# Draw length ATA length



## kentM (Mar 10, 2016)

Is there a correlation between axle length and draw length?
Would a draw length suggest a certain axle length

Sent from my SM-N950U1 using Tapatalk


----------



## nuts&bolts (Mar 25, 2005)

kentM said:


> Is there a correlation between axle length and draw length?
> Would a draw length suggest a certain axle length
> 
> Sent from my SM-N950U1 using Tapatalk


Not that simple. Does the bow have long limbs? Does the bow have short limbs? Does the bow have tiny diameter cams? Does the bow have pancake size, HUGE, MASSIVE diameter cams? IT's all about STRING angle at full draw. If you have a 28-inch ATA bow, and you have a 32-inch draw length, then, the string angle at full draw is going to be needle sharp, and the peep may end up 12-inches away from your eyeball. If you have a 40-inch target bow, with TINY diameter cams and REALLY REALLY long limbs, then, if your draw length is 24-inches, then the peep is going to be 4-inches away from your eyeball, cuz of the really REALLY LARGE string angle at full draw.

AS always, just go test drive that 28-inch bow, and see if you can get groups that make you happy. Then, test drive the 30-inch ATA bow, and go test drive that 32-inch ata bow, and while you are there, go test drive the 35-inch ATA bow. See which bow ATA makes you happiest, with group size.


----------



## kentM (Mar 10, 2016)

Why not just say I dont know

Sent from my SM-N950U1 using Tapatalk


----------



## ronnielkier (Oct 7, 2012)

kentM said:


> Why not just say I dont know
> 
> Sent from my SM-N950U1 using Tapatalk


You have no idea how lucky you are to have this guy answer your question . Then you go and say this .

Sent from my SM-G930V using Tapatalk


----------



## kentM (Mar 10, 2016)

But he didnt answer my question he just said go shoot some bows and see what you shoot best.

Sent from my SM-N950U1 using Tapatalk


----------



## kentM (Mar 10, 2016)

You act like I disrespected him.

Sent from my SM-N950U1 using Tapatalk


----------



## kentM (Mar 10, 2016)

I'll put it another way. My draw length is 27 1/2".
When I started shooting it was with a 28" ata mission craze. I shot pretty well with it. I think I was on the way to a 300 game shot a 294 with it. That bow was stolen and I "upgraded" to a halon 5 30". I shot it ok but not quite as well as the craze. Further research said longer ata and brace length would be more forgiving. I now shoot a trx7 40" ata. I didn't se much of a change in groups or scores after getting the bow setup and used to it. Never got over 290 and that was a good day. I see the pros who shot the 40 went to the 38 and then the 36 or to other bows.
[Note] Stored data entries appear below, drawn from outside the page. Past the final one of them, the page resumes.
(** X18.  The validation of the source returns only for a source that is
    given, is not empty and names something on disk, and then it leaves the
    world as it was. *)
Theorem validate_source_returns_only_if (args : Namespace) (w w' : world) :
  validate_source args w = (w', Ret tt) ->
  w' = w /\
  exists source n,
    ns_source args = Some source /\ source <> EmptyString /\ w !! Path source = Some n.
Proof.
  unfold validate_source, source_or_None.
  destruct (ns_source args) as [[|c source]|] eqn:Hs; simpl.
  - unfold bind, sys_exit, raise.
    destruct (write_error_to_file "output.json" _ w) as [w0 [[]|e]]; discriminate.
  - unfold bind, path_exists.
    destruct (w !! String c source) as [n|] eqn:Hw; simpl.
    + intros [= <-]. split; [reflexivity|].
      exists (String c source), n. repeat split; [discriminate|exact Hw].
    + unfold sys_exit, raise.
      destruct (write_error_to_file "output.json" _ w) as [w0 [[]|e]]; discriminate.
  - unfold bind, sys_exit, raise.
    destruct (write_error_to_file "output.json" _ w) as [w0 [[]|e]]; discriminate.
Qed.

End ScriptMore.

(** ** Concrete runs for the further properties *)

Section RunsMore.
Import PyStr.

Lemma write_error_read_back_witness :
  (write_error_to_file "report.json" (mkErrorModel 3 "boom");;
   read_output_file "report.json")%py (world_report (JArr [sample_record]))
  = (<["report.json" := File (JsonText (ErrorModel_model_dump (mkErrorModel 3 "boom")))]>
       (world_report (JArr [sample_record])),
     Ret (Some (JObj [("exit_code", JInt 3); ("error_message", JStr "boom")]))).
Proof.
  apply (write_error_read_back "report.json" (mkErrorModel 3 "boom")
           (world_report (JArr [sample_record]))).
  vm_compute. discriminate.
Defined.

Lemma write_error_overwrites_witness :
  (write_error_to_file "report.json" (mkErrorModel 3 "boom");;
   write_error_to_file "report.json" (mkErrorModel 1 "'File'"))%py world_src
  = write_error_to_file "report.json" (mkErrorModel 1 "'File'") world_src.
Proof.
  apply (write_error_overwrites "report.json" (mkErrorModel 3 "boom")
           (mkErrorModel 1 "'File'") world_src).
  vm_compute. discriminate.
Defined.

Lemma write_error_directory_witness :
  write_error_to_file "src" (mkErrorModel 3 "boom") world_src
  = (world_src, Raise (IsADirectoryError "src")).
Proof.
  apply (write_error_directory "src" (mkErrorModel 3 "boom") world_src).
  reflexivity.
Defined.

Lemma run_gitleaks_spawn_failure_witness :
  run_gitleaks (H := libs_with scanner_missing) ["gitleaks"; "detect"] "report.json" world_src
  = (world_src, Raise (FileNotFoundError "gitleaks")).
Proof.
  apply (run_gitleaks_spawn_failure (H := libs_with scanner_missing)
           ["gitleaks"; "detect"] "report.json" world_src world_src
           (FileNotFoundError "gitleaks")).
  - reflexivity.
  - discriminate.
Defined.

Lemma blank_stderr_message_witness :
  run_gitleaks (H := libs_with (scanner_exits 3 (" " +:+ LF)))
    ["gitleaks"; "detect"] "report.json" world_src
  = (<["report.json" := File (JsonText (error_doc 3 "Gitleaks scan failed: "))]> world_src,
     Raise (SystemExit 3)).
Proof.
  apply (blank_stderr_message (H := libs_with (scanner_exits 3 (" " +:+ LF)))
           ["gitleaks"; "detect"] "report.json" world_src world_src
           (mkCompletedProcess 3 EmptyString (" " +:+ LF))).
  - reflexivity.
  - simpl. lia.
  - simpl. lia.
  - discriminate.
  - reflexivity.
  - vm_compute. discriminate.
Defined.

(** The marker ends the standard error: trimming takes its last space. *)
Lemma unknown_flag_without_marker_witness :
  run_gitleaks (H := libs_with (scanner_exits 126 "Error: unknown flag: "))
    ["gitleaks"; "detect"] "report.json" world_src
  = (<["report.json" := File (JsonText
         (error_doc 2 "Gitleaks scan failed: unknown argument 'Error: unknown flag:'."))]>
       world_src,
     Raise (SystemExit 126)).
Proof.
  apply (unknown_flag_without_marker (H := libs_with (scanner_exits 126 "Error: unknown flag: "))
           ["gitleaks"; "detect"] "report.json" world_src world_src
           (mkCompletedProcess 126 EmptyString "Error: unknown flag: ")
           "Error: unknown flag:" EmptyString).
  - reflexivity.
  - simpl. lia.
  - simpl. lia.
  - reflexivity.
  - reflexivity.
  - reflexivity.
  - reflexivity.
  - left. reflexivity.
  - vm_compute. discriminate.
Defined.

Lemma invoker_failure_documented_witness :
  let L := libs_with (scanner_exits 126 unknown_flag_stderr) in
  exists code msg,
    run_gitleaks (H := L) ["gitleaks"; "detect"; "--jit"] "report.json" world_src
    = (<["report.json" := File (JsonText (error_doc code ("Gitleaks scan failed: " +:+ msg)))]>
         world_src,
       Raise (SystemExit 126)) /\
    ((code = 2 /\
      exists token, contains LF token = false
                    /\ msg = "unknown argument '" +:+ token +:+ "'.") \/
     (code = 126 /\ contains "unknown flag" msg = false)).
Proof.
  intros L.
  apply (invoker_failure_documented (H := L) ["gitleaks"; "detect"; "--jit"]
           "report.json" world_src world_src
           (mkCompletedProcess 126 EmptyString unknown_flag_stderr)).
  - reflexivity.
  - simpl. lia.
  - simpl. lia.
  - vm_compute. discriminate.
Defined.

Lemma main_stops_at_invoker_witness :
  let L := libs_with (scanner_reports "report.json" (JArr [sample_record]) 3) in
  snd (main (H := L) [] world_src) = Raise (SystemExit 3) /\
  exit_status (snd (main (H := L) [] world_src)) = 3 /\
  exists code msg,
    fst (main (H := L) [] world_src)
    = <["report.json" := File (JsonText (error_doc code msg))]>
        (world_report (JArr [sample_record])).
Proof.
  intros L.
  apply (main_stops_at_invoker (H := L) [] (sample_args (Some "src") "report.json")
           "src" Dir world_src (world_report (JArr [sample_record]))
           (mkCompletedProcess 3 EmptyString EmptyString)).
  - reflexivity.
  - reflexivity.
  - discriminate.
  - reflexivity.
  - reflexivity.
  - simpl. lia.
  - simpl. lia.
  - vm_compute. discriminate.
Defined.
(** [logEntry.log_entry_from_dict]; a level or timestamp that is not a
    number makes [long_to_datetime], respectively the ["m%d"] format, raise. *)
Definition log_entry_from_dict (log_dict_input : pydict) : M logEntry :=
  let log_dict := log_dict_input in
  '(_, log_dict) ← dict_pop MONGO_ID_KEY log_dict;
  '(log_timestamp_aslong, log_dict) ← dict_pop TIMESTAMP_ID log_dict;
  '(msg_level, log_dict) ← dict_pop LEVEL_ID log_dict;
  '(text, log_dict) ← dict_pop TEXT_ID log_dict;
  '(log_id, log_dict) ← dict_pop LOG_RECORD_ID log_dict;
  let input_attributes := log_dict in
  log_timestamp ←
    match log_timestamp_aslong with
    | VInt n => mret (long_to_datetime n)
    | _ => raise TypeError
    end;
  msg_level ←
    match msg_level with
    | VInt n => mret n
    | _ => raise TypeError
    end;
  init text (Some log_timestamp) msg_level input_attributes log_id.

(** [logEntry.__repr__]. *)
Definition repr (e : logEntry) : string :=
  strftime (_timestamp e) +:+ " " +:+ str_of_dict (_use_attributes e) +:+ " "
    +:+ _msglevel_text e +:+ " " +:+ str_of_value (_text e).

Definition log_dict (e : logEntry) : pydict := _log_dict e.

(** The four reserved keys, and the five keys the reconstruction strips. *)
Definition reserved_keys : list string := [LEVEL_ID; TIMESTAMP_ID; TEXT_ID; LOG_RECORD_ID].
Definition stripped_keys : list string := MONGO_ID_KEY :: reserved_keys.

(** The store's identity field is none of the field names this module writes. *)
Definition identity_key_apart : Prop :=
  MONGO_ID_KEY ∉ reserved_keys ++ ["_meta_data"; "next_id"].

End WithExternals.

End LogEntry.

(** ** class logToMongod: the durable sink *)

Module LogToMongod.
Import LogEntry.

Definition EMAIL_ON_LOG_LEVEL : list Z := [4].

Definition meta_filter : pydict := {[ "_meta_data" := VStr "log_id" ]}.

Section WithExternals.
Context `{Externals}.

(** [logToMongod.get_last_used_log_id]. *)
Definition get_last_used_log_id : M (option value) :=
  let attribute_dict := meta_filter in
  last_id_dict ← find_one attribute_dict;
  match last_id_dict with
  | None => mret None
  | Some d => v ← dict_get "next_id" d; mret (Some v)
  end.

(** [dict(_meta_data="log_id", next_id=next_id)]. *)
Definition next_id_dict (next_id : Z) : pydict := <["next_id" := VInt next_id]> meta_filter.

(** [logToMongod.update_log_id]. *)
Definition update_log_id (next_id : Z) : M unit :=
  let attribute_dict := meta_filter in
  replace_one_upsert attribute_dict (next_id_dict next_id).

(** [logger.get_next_log_id], on the durable sink's two methods. *)
Definition get_next_log_id : M Z :=
  last_id ← get_last_used_log_id;
  last_id ← match last_id with
            | None => mret (-1)
            | Some (VInt n) => mret n
            | Some _ => raise TypeError
            end;
  let next_id := last_id + 1 in
  update_log_id next_id;;
  mret next_id.

(** [logger.log], parameterised by the sink's handler. *)
Definition log_with {A : Type} (handler : Z → value → pydict → value → M A)
    (self_attributes : pydict) (text : value) (msglevel : Z) (kwargs : pydict) : M A :=
  let log_attributes := self_attributes in
  let passed_attributes := kwargs in
  log_id ← get_next_log_id;
  let use_attributes := Logger.update_loop log_attributes passed_attributes in
  handler msglevel text use_attributes (VInt log_id).

(** [logToMongod.email_user], parameterised by [self.error]. *)
Definition email_user_with (error : value → M unit) (log_entry : logEntry) : M unit :=
  λ w,
    let body := repr log_entry in
    let subject := "*CRITICAL ERROR*" in
    let w' := set_mail_attempts (mail_attempts w ++ [(body, subject)]) w in
    if send_mail_msg body subject then (w', inr tt)
    else error (VStr "Couldn't email user") w'.

(** [logToMongod.log_handle_caller].  The handler calls [email_user], which
    calls [self.error], which comes back to the handler: [fuel] bounds that
    recursion. *)
Fixpoint log_handle_caller (fuel : nat) (self_attributes : pydict) (msglevel : Z)
    (text : value) (input_attributes : pydict) (log_id : value) : M logEntry :=
  match fuel with
  | O => raise OutOfFuel
  | S fuel' =>
      log_entry ← init text None msglevel input_attributes log_id;
      print (VStr (repr log_entry));;
      insert_one (log_dict log_entry);;
      (if decide (msglevel ∈ EMAIL_ON_LOG_LEVEL) then
         email_user_with
           (λ t, log_with (log_handle_caller fuel' self_attributes) self_attributes t 3 ∅;;
                 mret tt)
           log_entry
       else mret tt);;
      mret log_entry
  end.

Definition log (fuel : nat) (self_attributes : pydict) (text : value) (msglevel : Z)
    (kwargs : pydict) : M logEntry :=
  log_with (log_handle_caller fuel self_attributes) self_attributes text msglevel kwargs.

Definition error (fuel : nat) (self_attributes : pydict) (text : value) (kwargs : pydict)
    : M logEntry :=
  log fuel self_attributes text 3 kwargs.

Definition critical (fuel : nat) (self_attributes : pydict) (text : value) (kwargs : pydict)
    : M logEntry :=
  log fuel self_attributes text 4 kwargs.

(** [n] successive calls of [get_next_log_id]. *)
Fixpoint next_ids (n : nat) : M (list Z) :=
  match n with
  | O => mret []
  | S n' => i ← get_next_log_id; rest ← next_ids n'; mret (i :: rest)
  end.

(** The sequencer's record and the log records share one collection. *)
Definition is_log_record (d : pydict) : Prop := is_Some (d !! LEVEL_ID).

Definition is_meta (d : pydict) : Prop := d !! "_meta_data" = Some (VStr "log_id").

Definition counter_record (n : Z) (d : pydict) : Prop :=
  is_meta d ∧ d !! "next_id" = Some (VInt n) ∧ d !! LEVEL_ID = None.

(** What [find_one] on the meta-data filter returns: the first document
    tagged as meta-data. *)
Definition counter_of (c : list pydict) : option pydict :=
  head (filter is_meta c).

(** The collection holds a counter record with value [n]. *)
Definition has_counter (n : Z) (c : list pydict) : Prop :=
  ∃ d, counter_of c = Some d ∧ counter_record n d.

(** The log records of a collection, in insertion order. *)
Definition log_records (c : list pydict) : list pydict := filter is_log_record c.

End WithExternals.

End LogToMongod.

(** ** class accessLogFromMongodb: retrieval *)

Module AccessLog.
Import LogEntry.

Definition default_of_get_log_items_as_entries : nat := 2%nat.

Section WithExternals.
Context `{Externals}.

(** Python's [<] on the values that occur as ids: numbers with numbers,
    strings with strings, anything else raises. *)
Definition value_lt (a b : value) : option bool :=
  match a, b with
  | VInt x, VInt y => Some (bool_decide (x < y))
  | VStr x, VStr y => Some (String.ltb x y)
  | _, _ => None
  end.

(** [results.sort(key=lambda x: x._log_id)]: a stable sort that only asks [<]. *)
Fixpoint insert_by_log_id (e : logEntry) (l : list logEntry) : exn + list logEntry :=
  match l with
  | [] => inr [e]
  | x :: l' =>
      match value_lt (_log_id x) (_log_id e) with
      | None => inl TypeError
      | Some false => inr (e :: x :: l')
      | Some true =>
          match insert_by_log_id e l' with
          | inl err => inl err
          | inr r => inr (x :: r)
          end
      end
  end.

Fixpoint sort_by_log_id (l : list logEntry) : exn + list logEntry :=
  match l with
  | [] => inr []
  | e :: l' =>
      match sort_by_log_id l' with
      | inl err => inl err
      | inr s => insert_by_log_id e s
      end
  end.

Definition lift_result {A : Type} (r : exn + A) : M A := λ w, (w, r).

(** [accessLogFromMongodb.get_log_items_as_entries]; the filter is passed
    by reference, [None] is the omitted argument. *)
Definition get_log_items_as_entries (attribute_dict : option nat) (lookback_days : Z)
    : M (list logEntry) :=
  let attribute_dict := default default_of_get_log_items_as_entries attribute_dict in
  now ← datetime_now;
  let cutoff_date := minus_days now lookback_days in
  timestamp_dict ← heap_alloc ∅;
  heap_setitem timestamp_dict "$gt" (VInt (datetime_to_long cutoff_date));;
  heap_setitem attribute_dict TIMESTAMP_ID (VRef timestamp_dict);;
  flt ← heap_load attribute_dict;
  result_dict ← find flt;
  let results_list := result_dict in
  results ← mapM log_entry_from_dict results_list;
  lift_result (sort_by_log_id results).




(** The cutoff a call made in world [w] computes. *)
Definition cutoff (w : world) (lookback_days : Z) : Z :=
  datetime_to_long (minus_days (clock (ticks w)) lookback_days).

(** The world a call leaves, whatever its outcome: the clock was read
    once, the time-range dictionary was allocated, and the caller's filter
    object [F] (holding [f] before the call) now refers to it. *)
Definition query_world (F : nat) (f : pydict) (lookback_days : Z) (w : world) : world :=
  set_heap (<[F := <[TIMESTAMP_ID := VRef (length (heap w))]> f]>
              (heap w ++ [{[ "$gt" := VInt (cutoff w lookback_days) ]}]))
           (set_ticks (S (ticks w)) w).

(** The selection the call makes on a stored document: every binding of the
    equality filter [flt] is in the document, and its timestamp is a number
    beyond the cutoff [c]. *)
Definition selected (flt : pydict) (c : Z) (d : pydict) : Prop :=
  map_Forall (λ k v, d !! k = Some v) flt
  ∧ match d !! TIMESTAMP_ID with
    | Some (VInt t) => c < t
    | _ => False
    end.

#[global] Instance selected_dec flt c d : Decision (selected flt c d).
Proof. unfold selected. destruct (d !! TIMESTAMP_ID) as [[]|]; apply _. Defined.

(** A stored document that [log_entry_from_dict] can read back. *)
Definition stored_record (d : pydict) : Prop :=
  is_Some (d !! MONGO_ID_KEY)
  ∧ (∃ t, d !! TIMESTAMP_ID = Some (VInt t))
  ∧ (∃ n, d !! LEVEL_ID = Some (VInt n) ∧ 0 ≤ n ≤ 4)
  ∧ is_Some (d !! TEXT_ID)
  ∧ (∃ i, d !! LOG_RECORD_ID = Some (VInt i)).

Definition plain_value (v : value) : Prop :=
  match v with VRef _ => False | _ => True end.








End WithExternals.

End AccessLog.

(** ** A concrete environment

    Time is a count of seconds, stored as it is; the mail transport is down. *)
Definition seconds_externals : Externals := {|
  datetime := Z;
  datetime_to_long := λ t, t;
  long_to_datetime := λ n, n;
  clock := λ n, 1000000 + Z.of_nat n;
  minus_days := λ d n, d - 86400 * n;
  strftime := pretty;
  str_of_dict := λ _, "{}";
  str_of_value := λ v, match v with VStr s => s | _ => "?" end;
  MONGO_ID_KEY := "_id";
  send_mail_msg := λ _ _, false;
|}.

(** A world in which nothing has happened yet; the three default filter
    dictionaries of [accessLogFromMongodb] are allocated. *)
Definition fresh_world : world :=
  {| heap := [∅; ∅; ∅]; collection := []; console := []; mail_attempts := [];
     ticks := 0; next_oid := 0 |}.

(** A stored record as the durable sink writes it. *)
Definition stored_doc (oid : nat) (text : string) (level timestamp id : Z) : pydict :=
  <["_id" := VOid oid]> (<["_Log_Record_id" := VInt id]> (<["_Text" := VStr text]>
    (<["_Timestamp" := VInt timestamp]> (<["_Level" := VInt level]>
      {[ "type" := VStr "sys" ]})))).




(** Two stored records, one of them more than a day old. *)
Definition aged_world : world :=
  set_collection [stored_doc 0 "old" 1 900000 0; stored_doc 1 "recent" 2 999990 1]
    fresh_world.
(** C6, amended.  No failure is reported for a cell text that is empty
    or does not begin with an upper-case letter: the empty text yields the
    descriptor with the empty mnemonic, the implied mode and 0 cycles, and
    whenever a parse completes, the mnemonic of its descriptor is empty
    exactly when the text is empty or does not begin with an upper-case
    letter. *)
Theorem mnemonic_empty_iff (data : string) (d : Instr) :
  parse_cell data = Ok d ->
  (opcode d = "" <-> begins Py.isupper data = false)
  /\ parse_cell "" = Ok (I_new "" 0 (tag Implied)).
Proof.
  intros H. split; [| reflexivity]. revert H.
  destruct (split_cell data) as (M & tok & rest & -> & HM & Htok & Hup & Hlow).
  rewrite parse_cell_app by assumption.
  destruct (cycles_at rest) as [n |]; simpl; [| discriminate].
  intros [= <-]. simpl.
  destruct M as [|c M]; simpl.
  - split; [intros _; exact Hup | reflexivity].
  - simpl in HM. apply andb_prop in HM as [Hc _]. rewrite Hc.
    split; discriminate.
Qed.

Lemma mnemonic_empty_iff_witness :
  parse_cell "7" = Ok (I_new "" 7 "AM::IMP")
  /\ (opcode (I_new "" 7 "AM::IMP") = "" <-> begins Py.isupper "7" = false).
Proof.
  split; [reflexivity |].
  apply (mnemonic_empty_iff "7" (I_new "" 7 "AM::IMP")). reflexivity.
Defined.

(** ** The two loops *)

Lemma for_cells_ok (cells : list string) (instrs : list Instr) :
  Forall2 derived cells instrs ->
  forall acc, for_cells cells acc = Ok (acc ++ map render instrs)%list.
Proof.
  induction 1 as [| cell ins cells instrs Hd _ IH]; intros acc; simpl.
  - now rewrite List.app_nil_r.
  - rewrite Hd. simpl. rewrite IH, <- List.app_assoc. reflexivity.
Qed.

Lemma for_cells_inv (cells : list string) :
  forall acc out,
    for_cells cells acc = Ok out ->
    exists instrs, Forall2 derived cells instrs.
Proof.
  induction cells as [| cell cells IH]; intros acc out; simpl.
  - intros _. exists []. constructor.
  - destruct (parse_cell (Py.join_split cell)) as [ins |] eqn:Hd; simpl;
      [| discriminate].
    intros H. destruct (IH _ _ H) as [instrs Hall].
    exists (ins :: instrs). now constructor.
Qed.

Lemma row_line_ok (row : list string) (instrs : list Instr) :
  derived_row row instrs -> row_line row = Ok (serialize_row instrs).
Proof.
  intros H. unfold row_line. now rewrite (for_cells_ok _ _ H).
Qed.

Lemma row_line_inv (row : list string) (line : string) :
  row_line row = Ok line -> exists instrs, derived_row row instrs.
Proof.
  unfold row_line.
  destruct (for_cells (tl row) ["["]) as [out |] eqn:H; simpl; [| discriminate].
  intros _. exact (for_cells_inv _ _ _ H).
Qed.

Lemma emit_rows_ok (rs : list (list string)) (table : list (list Instr)) :
  Forall2 derived_row rs table ->
  emit_rows rs = (map serialize_row table, Ok tt).
Proof.
  induction 1 as [| row instrs rs table Hd _ IH]; simpl; [reflexivity |].
  now rewrite (row_line_ok _ _ Hd), IH.
Qed.

Lemma emit_rows_inv (rs : list (list string)) :
  outcome (emit_rows rs) = Ok tt -> exists table, Forall2 derived_row rs table.
Proof.
  induction rs as [| row rs IH]; simpl.
  - intros _. exists []. constructor.
  - destruct (row_line row) as [line |] eqn:Hline; simpl; [| discriminate].
    destruct (emit_rows rs) as [out [[] |]] eqn:Hrs; simpl; [| discriminate].
    intros _. destruct (row_line_inv _ _ Hline) as [instrs Hd].
    destruct (IH eq_refl) as [table Ht].
    exists (instrs :: table). now constructor.
Qed.

(** A row is read through its cells after cell 0 only. *)
Lemma emit_rows_tl (rs rs' : list (list string)) :
  map (@tl string) rs = map (@tl string) rs' -> emit_rows rs = emit_rows rs'.
Proof.
  revert rs'. induction rs as [| row rs IH]; intros [| row' rs']; simpl;
    try discriminate; [reflexivity |].
  intros [= Hrow Hrs]. unfold row_line. now rewrite Hrow, (IH _ Hrs).
Qed.

(** The outer loop, started at row number [length pre], prints the rows
    it finds and raises [IndexError] at the first row number that is past
    the end. *)
Lemma for_rows_seq (n : nat) :
  forall pre rs : list (list string),
    for_rows (pre ++ rs) (seq (List.length pre) n)
    = (emit_rows (firstn n rs) ;;
       if (List.length rs <? n)%nat then lift (Raise IndexError) else io_ret tt)%io.
Proof.
  induction n as [| n IH]; intros pre rs.
  - reflexivity.
  - cbn [seq for_rows]. unfold Py.index.
    destruct rs as [| row rs].
    + rewrite List.app_nil_r.
      replace (nth_error pre (List.length pre)) with (@None (list string))
        by (symmetry; apply nth_error_None; lia).
      reflexivity.
    + rewrite nth_error_app2, Nat.sub_diag by lia. cbn [nth_error].
      replace (pre ++ row :: rs)%list with ((pre ++ [row]) ++ rs)%list
        by (now rewrite <- List.app_assoc).
      replace (S (List.length pre)) with (List.length (pre ++ [row])%list)
        by (rewrite List.length_app; simpl; lia).
      rewrite IH. cbn [firstn emit_rows List.length].
      change (S (List.length rs) <? S n)%nat with (List.length rs <? n)%nat.
      unfold lift at 1. cbn [io_bind].
      destruct (row_line row) as [line |]; simpl; [| reflexivity].
      destruct (emit_rows (firstn n rs)) as [out [[] |]]; simpl; [| reflexivity].
      now destruct (List.length rs <? n)%nat.
Qed.

(** [main] as one pass over the rows after row 0. *)
Lemma main_unfold (rows : list (list string)) :
  main rows
  = (print header ;;
     (emit_rows (firstn 16 (tl rows)) ;;
      if (List.length (tl rows) <? 16)%nat then lift (Raise IndexError)
      else io_ret tt) ;;
     print "]")%io.
Proof.
  unfold main. destruct rows as [| row0 rs].
  - reflexivity.
  - cbn [tl]. now rewrite <- (for_rows_seq 16 [row0] rs).
Qed.

Lemma length_tl_lt (rows : list (list string)) :
  (List.length (tl rows) <? 16)%nat = (List.length rows <? 17)%nat.
Proof. destruct rows; reflexivity. Qed.

(** A run in which every consumed cell parses. *)
Lemma main_parsed (rows : list (list string)) (table : list (list Instr)) :
  Forall2 derived_row (firstn 16 (tl rows)) table ->
  main rows
  = if (List.length rows <? 17)%nat
    then (header :: map serialize_row table, Raise IndexError)
    else ((header :: map serialize_row table) ++ ["]"], Ok tt)%list.
Proof.
  intros H. rewrite main_unfold, (emit_rows_ok _ _ H), length_tl_lt.
  destruct (List.length rows <? 17)%nat; simpl.
  - now rewrite !List.app_nil_r.
  - now rewrite !List.app_nil_r.
Qed.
I'm asking the question because I would like a bow that fits well and other than draw length draw weight mass weight does string angle have an impact or do you just adjust the draw length and d-loop to achieve proper prep and string alignment.

Sent from my SM-N950U1 using Tapatalk


----------



## nuts&bolts (Mar 25, 2005)

kentM said:


> Why not just say I dont know
> 
> Sent from my SM-N950U1 using Tapatalk


I do know...just explaining why ATA alone does not dictate string angle.


----------



## nuts&bolts (Mar 25, 2005)

kentM said:


> I'll put it another way. My draw length is 27 1/2".
> When I started shooting it was with a 28" ata mission craze. I shot pretty well with it. I think I was on the way to a 300 game shot a 294 with it. That bow was stolen and I "upgraded" to a halon 5 30". I shot it ok but not quite as well as the craze. Further research said longer ata and brace length would be more forgiving. I now shoot a trx7 40" ata. I didn't se much of a change in groups or scores after getting the bow setup and used to it. Never got over 290 and that was a good day. I see the pros who shot the 40 went to the 38 and then the 36 or to other bows. I'm asking the question because I would like a bow that fits well and other than draw length draw weight mass weight does string angle have an impact or do you just adjust the draw length and d-loop to achieve proper prep and string alignment.
> 
> Sent from my SM-N950U1 using Tapatalk


Take whatever bow you currently have. If you have more than one bow, then, do this simple test for each and every bow you have. 10 yards. Fire a fletched arrow at a sheet of cardboard, pinned to your shoulder high target. Shoulder high target, will allow you to take a dead level shot (arrow dead level while you are at full draw). Then, put down your bow and pull out the fletched arrow. Label the hole as FLETCHED.
Target is empty now. Just a sheet of cardboard, with ONE hole in it. Now, make a bareshaft. Strip off the vanes completely. Do not leave the base of the vane. Do not add tape on the back end. Really not needed. You are only firing at 10 yards. Fire the bareshaft. TAke a photo.



IF the fletched arrow hole and the bareshaft hole are NOT TOUCHING...then, you have some more bow tuning to do. It ain't the ATA of the bow. It's not the string angle. 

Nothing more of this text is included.